Capítulo 89 — Nem que seja na marra
Adrian Foley
Eu ainda não estava satisfeito com toda essa história, então insisti na pergunta.
— Do que exatamente você tem tanto medo?
Ela balançou a cabeça de forma negativa, sorrindo de canto.
— Não é medo de hospital de jeito nenhum, Adrian! É puramente porque eu sei o motivo real de tudo isso! É apenas o meu ciclo menstrual atrasado devido a todo esse estresse acumulado dos últimos dias. Assim que o meu organismo entender de verdade que eu estou relaxada, a menstruação dá as caras para me estressar de novo. Porque, meu amor... Eu viro um verdadeiro cão raivoso naqueles dias do mês, pode aguardar por isso!
Eu não contive uma risada gostosa diante da declaração dela e a puxei para um beijo. O contato dos nossos lábios começou lento, denso e calmo, mas rapidamente se transformou em uma fome avassaladora de desejo retido.
Victoria se movimentou na cama, subindo com agilidade para cima do meu corpo, e eu murmurei com a boca ainda colada à dela, sentindo a sua pele quente.
— Amor... Você acabou de ter um desmaio feio e estava sentindo dores fortes até agora há pouco...

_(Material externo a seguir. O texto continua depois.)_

(* ===== verification/NetHeaders.v ===== *)
(** * Ethernet, ARP, IPv4 and transport headers

    Models [datad/crates/net-headers/src/lib.rs]: the addresses and header
    structs, the RFC 1071 checksum, the one validating parser every dataplane
    frame goes through ([Frame_parse]), the forwarding rewrite, and the ARP, ICMP
    and IPv4 frames an addressed endpoint writes.

    A byte slice is a [list Z]. [Frame] borrows disjoint spans of one mutable
    buffer; the model keeps those spans together with the bytes between and
    behind them, so [Frame_buffer] is the buffer the borrows edit. *)
From S2P Require Import Prelude.

(** ** Lengths and constants *)
Definition MAC_PAIR_LEN : nat := 12.
Definition ETHERNET_HEADER_LEN : nat := 14.
Definition VLAN_TAG_LEN : nat := 4.
Definition IPV4_HEADER_LEN : nat := 20.
Definition UDP_HEADER_LEN : nat := 8.
Definition TCP_HEADER_LEN : nat := 20.
Definition MIN_ROUTABLE_FRAME_LEN : nat := ETHERNET_HEADER_LEN + IPV4_HEADER_LEN.
Definition ARP_PAYLOAD_LEN : nat := 28.
Definition ARP_FRAME_LEN : nat := ETHERNET_HEADER_LEN + ARP_PAYLOAD_LEN.
Definition ICMP_HEADER_LEN : nat := 8.
Definition MIN_ECHO_REPLY_LEN : nat := ETHERNET_HEADER_LEN + IPV4_HEADER_LEN + ICMP_HEADER_LEN.
Definition ARP_HARDWARE_ETHERNET : Z := 1.
Definition ARP_HARDWARE_LEN : Z := 6.
Definition ARP_PROTOCOL_LEN : Z := 4.
Definition ARP_REQUEST : Z := 1.
Definition ARP_REPLY : Z := 2.
Definition ICMP_ECHO_CODE : Z := 0.
Definition IPV4_CHECKSUM_AT : nat := 10.
Definition ICMP_CHECKSUM_AT : nat := 2.

#[export] Hint Unfold MAC_PAIR_LEN ETHERNET_HEADER_LEN VLAN_TAG_LEN IPV4_HEADER_LEN UDP_HEADER_LEN
  TCP_HEADER_LEN MIN_ROUTABLE_FRAME_LEN ARP_PAYLOAD_LEN ARP_FRAME_LEN ICMP_HEADER_LEN
  MIN_ECHO_REPLY_LEN IPV4_CHECKSUM_AT ICMP_CHECKSUM_AT : lens.

(** ** Addresses *)

(** [u32::MAX << (32 - prefix_length)] drops the bits shifted out of the word. *)
Definition prefix_mask (prefix_length : Z) : Z :=
  if prefix_length =? 0 then 0
  else if 32 <=? prefix_length then u32_max
  else wrap 32 (Z.shiftl u32_max (32 - prefix_length)).

(** [struct MacAddress(pub [u8; 6])]. *)
Abbreviation MacAddress := (list Z) (only parsing).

Vic soltou uma risada baixa, tirando a sua boca da minha e descendo uma trilha de beijos arfantes pelo meu pescoço.
— Você falou a palavra perfeitamente certa, senhor Foley: 'estava'. Pretérito imperfeito do indicativo. A dor já passou por completo.
Eu ri alto do argumento dela, segurando a sua cintura fina.
— Você vai realmente tentar me dar uma aula de gramática e conjugação verbal agora no meio da cama, Victoria?
Ela deu uma mordidinha deliciosa e provocante no lóbulo da minha orelha, fazendo um gemido baixo escapar da minha garganta.
— De jeito nenhum, sou terrivelmente péssima em gramática... Prefiro te dar outra coisa infinitamente melhor.
Por um breve segundo, tentei ignorar o tesão absurdo que já dominava o meu corpo para encarar o rosto dela e gargalhei abertamente.
— Você é simplesmente inacreditável, mulher!
Ela me entregou um selinho rápido nos lábios.
— Pois você é a pessoa em quem eu acredito cem por cento. Mais real que esse seu tanquinho, só ele mesmo.
Balancei a cabeça rindo. Segurei o rosto dela com firmeza entre as minhas duas mãos, mantendo a seriedade no olhar.
— Querida, você sabe perfeitamente que eu jamais recusaria um momento de intimidade com você, nem se eu estivesse no meu leito de morte eu te recusaria... Mas eu realmente não quero que você se esforce fisicamente e acabe piorando as suas dores, tonturas, não quero vê-la desmaiar de novo, Vic.
Ela encostou a sua testa na minha, a respiração desacelerando.
— Eu não estou doente, Adrian! É só uma cólica chata que já passou. O que me fez passar mal daquele jeito na sala foram puramente os dois analgésicos fortes que eu tomei sem pensar. Eu juro por tudo.
Levei os meus lábios até os dela em mais um beijo rápido, ou pelo menos essa era a minha intenção inicial, mas a Victoria começou a explorar a minha pele com as mãos de forma tão intensa e necessitada que eu simplesmente me entreguei ao desejo por completo.
Em poucos minutos de pura urgência e suspiros abafados no quarto, já estávamos completamente nus sob os lençóis. Alcancei a gaveta da cabeceira, peguei o preservativo e o coloquei com agilidade.
Victoria montou novamente sobre o meu quadril. Mas antes de descer o seu corpo de vez sobre o meu membro ereto, ela me encarou com um olhar carregado de pura malícia e provocação.
— Agora, meu amor... Faz o favor de desentupir esse negócio de uma vez!